Are you sure its not some kind of mastic, which might have been applied to hide something undesirable?


----------



## Mk3Brick (May 24, 2012)

defo not mastic, i initially thought that it was the factory devil's seam sealer that vw used to put on the older golf's but its not sticky or elastocated in any way. its sort of like gone of waxoyl.

i havent tried iron-x yet because i didnt think it would be any good at that sort of thing. but i gotta try something its horrible stuff.

cheers for the replies.


----------



## georgeandpeppa (May 25, 2009)

Any pics of it? Great choice of car btw:thumb:


----------



## Mk3Brick (May 24, 2012)

ill try and get some pics. i havent worked out how to upload pics yet. hahaha

cheers its been a great car so far.


----------



## Mk3Brick (May 24, 2012)

heres the culprit! it almost looks poured on


----------



## georgeandpeppa (May 25, 2009)

Looks like concrete sand mix? i would try some brick cleaner if you can use it on painted surfaces. Is it a 16v btw?


----------



## Dixondmn (Oct 12, 2007)

eeew...

have you tried hot water and a nail scrubbing brush (or short haired brush.)


----------



## Mk3Brick (May 24, 2012)

Yep tried hot water! It is a valver mate yeah. 
Whatever it is, it ain't movin! I might have to try a paper scrapper and a blow lamp and try my best not too scratch the paint.


----------



## georgeandpeppa (May 25, 2009)

:lol:I would give brick cleaner a go rather then a blow torch!!

Mines an 8v but i still love it


----------



## Mk3Brick (May 24, 2012)

Yeah I love mine, industrial yet slightly luxurious. Yeah I'll try that i think I have some kicking about. Cheers


----------



## robtech (Jan 17, 2011)

get some white spirit and put it on a big bit of paper towel really soak the towel,place the towel on an area and leave it for a while,if when you come back it comes of then you know its a grease oil based so will come off if just soaked in white spirit,,


----------



## dekerf1996 (Sep 9, 2008)

Looks like waxoil with grit build up on the top. 

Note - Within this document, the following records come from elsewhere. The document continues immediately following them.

Lemma Forall_foldr {A} (Q : A → Prop) l : Forall Q l → foldr (λ x P, Q x ∧ P) True l.
Proof. by induction 1. Qed.

Lemma round_elements t xs js :
  round t → foldr (λ x P, go_ok t x ∧ P) True xs → mapM (encode t) xs = Some js →
  decode_elements t ((λ j, (jtext j, jtree j)) <$> js) [] = (norm t <$> xs, None) ∧ Forall (json_ok (depth t)) js.
Proof.
  intros Ht Hok Hm. apply mapM_Some in Hm. revert Hok. induction Hm as [|x j xs js Hj _ IH]; [done|]. intros [Hx Hok].
  destruct (Ht x j Hx Hj) as (Hd & Hk & _). destruct (IH Hok) as [E1 E2]. split; [|by constructor].
  rewrite !fmap_cons. cbn [decode_elements head tail from_option id]. rewrite Hd. cbn in E1. by rewrite E1.
Qed.

Lemma round_entries (l : list (string * string)) m :
  decode_entries (member_tree <$> ((λ kv : string * string, (kv.1, JStr kv.2)) <$> l)) m None =
  (GMap (Some (foldl (λ m kv, <[sanitize kv.1 := sanitize kv.2]> m) m l)), None).
Proof.
  revert m. induction l as [|[k v] l IH]; intros m; [done|]. rewrite !fmap_cons. unfold member_tree at 1. cbn [fst snd jtree decode_entries foldl].
  by rewrite IH, !str_chars.
Qed.

Lemma valid_utf8_ascii l : Forall (λ c, (byte c < 0x80)%Z) l → valid_utf8 (str l) = true.
Proof.
  intros Hl. unfold valid_utf8. rewrite chars_str, runes_ascii by done. induction Hl as [|c l Hc _ IH]; [done|].
  rewrite fmap_cons. cbn [forallb]. rewrite IH, andb_true_r. unfold invalid, RuneError. cbn [rcode renc length].
  by rewrite (proj2 (Z.eqb_neq (byte c) 0xFFFD)) by lia.
Qed.

Lemma byte_of_byte n : (0 ≤ n < 256)%Z → byte (of_byte n) = n.
Proof. intros H. unfold byte, of_byte. rewrite N_ascii_embedding by lia. lia. Qed.

(** The bytes of a []byte, and back. *)
Lemma go_bytes_ints t xs :
  is_uint8 t = true → foldr (λ x P, go_ok t x ∧ P) True xs → (λ c, GInt (byte c)) <$> go_bytes xs = xs.
Proof.
  intros E8. destruct t as [| |[] b| | | | | |]; try done. apply Z.eqb_eq in E8. subst b.
  induction xs as [|x xs IH]; [done|]. intros [Hx Hxs]. unfold go_bytes. rewrite !fmap_cons. f_equal; [|by apply IH].
  destruct x; try done. destruct Hx as [_ Hf]. unfold int_fits in Hf. change (2 ^ 8)%Z with 256%Z in Hf. rewrite byte_of_byte by lia. done.
Qed.

(** Decoding what was encoded, for every type. *)
Lemma round_all t : round t.
Proof.
  induction t as [| |s b| | |t IH|t IH| |fs IH] using gotype_nested_ind; intros x j Hok He;
    destruct x as [z|z|n|f|o|o|o|o|xs]; try done; cbn [go_ok encode] in *.
  - injection He as <-. cbn [decode jtree scalar set_or norm]. by rewrite str_chars.
  - injection He as <-. done.
  - injection He as <-. destruct Hok as [Hb Hf]. cbn [decode jtree scalar norm]. by rewrite parse_int_Itoa.
  - destruct (float_text_reads f Hok) as (lit & El & Hl & Hp). rewrite El in He. injection He as <-.
    cbn [decode jtree scalar norm]. rewrite chars_str, Hp. split_and!; [done| |done]. cbn [json_ok]. by rewrite chars_str.
  - destruct o as [x|]; [|injection He as <-; done]. destruct Hok as [Hn Hok]. destruct (IH x j Hok He) as (Hd & Hj & Hv).
    split_and!; [|done|done]. rewrite decode_ptr by auto. cbn [zero_value norm]. by rewrite Hd.
  - destruct o as [[xs more]|]; [|injection He as <-; done]. cbn [norm]. destruct (is_uint8 t) eqn:E8.
    + injection He as <-. split_and!; [|done|done]. cbn [decode jtree]. rewrite E8, sanitize_valid, chars_str, b64_decode_b64.
      * cbn. by rewrite (go_bytes_ints t).
      * apply valid_utf8_ascii. eapply Forall_impl; [apply b64_all_alphabet|]. intros c Hc. unfold b64_alphabet in Hc. lia.
    + destruct (mapM (encode t) xs) as [js|] eqn:Em; [|done]. injection He as <-.
      destruct (round_elements t xs js IH Hok Em) as [E1 E2]. split_and!; [|cbn; by apply Forall_foldr|done].
      cbn [jtree]. destruct js as [|j0 js]; [destruct xs; [done|]; apply mapM_Some in Em; inversion Em|].
      rewrite fmap_cons in E1 |- *. rewrite decode_slice. cbn [zero_value]. rewrite E1. done.
  - destruct o as [m|]; [|injection He as <-; done]. injection He as <-. split_and!; [| |done].
    + cbn [jtree norm]. rewrite decode_map. cbn [zero_value]. apply (round_entries (sort_by fst (map_to_list m)) ∅).
    + cbn [json_ok depth]. apply Forall_foldr, Forall_fmap, Forall_true. done.
  - destruct Hok as [Hg Hok]. change (JObj <$> encode_members fs xs = Some j) in He. destruct (encode_members fs xs) as [l|] eqn:El; [|done]. injection He as <-.
    destruct (round_members [] fs xs l [] IH Hg Hok El eq_refl) as [E1 E2]. split_and!; [|done|done].
    cbn [jtree zero_value]. rewrite decode_struct. exact E1.
Qed.

(** ** Texts *)

Lemma json_Unmarshal_Marshal t x text :
  go_ok t x → (Z.of_nat (depth t) ≤ maxNestingDepth)%Z → json_Marshal t x = Some text → json_Unmarshal t text = Ok (norm t x).
Proof.
  intros Hok Hd. unfold json_Marshal. destruct (encode t x) as [j|] eqn:He; [|done]. intros [= <-].
  destruct (round_all t x j Hok He) as (Hr & Hj & _). unfold json_Unmarshal.
  pose proof (scan_json j (depth t) [] Hj Hd (number_stop_follows j _ number_stop_nil)) as Hs. rewrite app_nil_r in Hs. unfold jtext in Hs at 1. rewrite Hs.
  unfold typed. cbn [skip_space drop_while]. by rewrite Hr.
Qed.

(** ** Records as Go values *)

Lemma as_opt_go_opt o : as_opt as_int (go_opt o) = o.
Proof. by destruct o. Qed.

Lemma norm_opt b o : norm (TPtr (TInt true b)) (go_opt o) = go_opt o.
Proof. by destruct o. Qed.

(** Empty values of the types that are left out. *)
Lemma omitted_string (s : string) :
  as_string (if is_empty (GString s) then GString EmptyString else GString (sanitize s)) = sanitize s.
Proof. cbn. case_bool_decide as Hs; [by subst|done]. Qed.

I would try a hot air gun and a old credit card. Soften and then scrap


----------



## Guest (Jan 6, 2013)

I had the same stuff in my Ibiza mk2 - used Tardis to get rid - heat and careful scraping first sounds a good idea.


----------



## CzechRich (Jul 25, 2008)

Looks like that standard VW group rust proofing wax they inject around the chassis.

Its just got dirt and grit stuck to it over the years.

Soak it with a white spirit soaked rag, then use a blunt scraper to scrape off, wood or plastic etc.


----------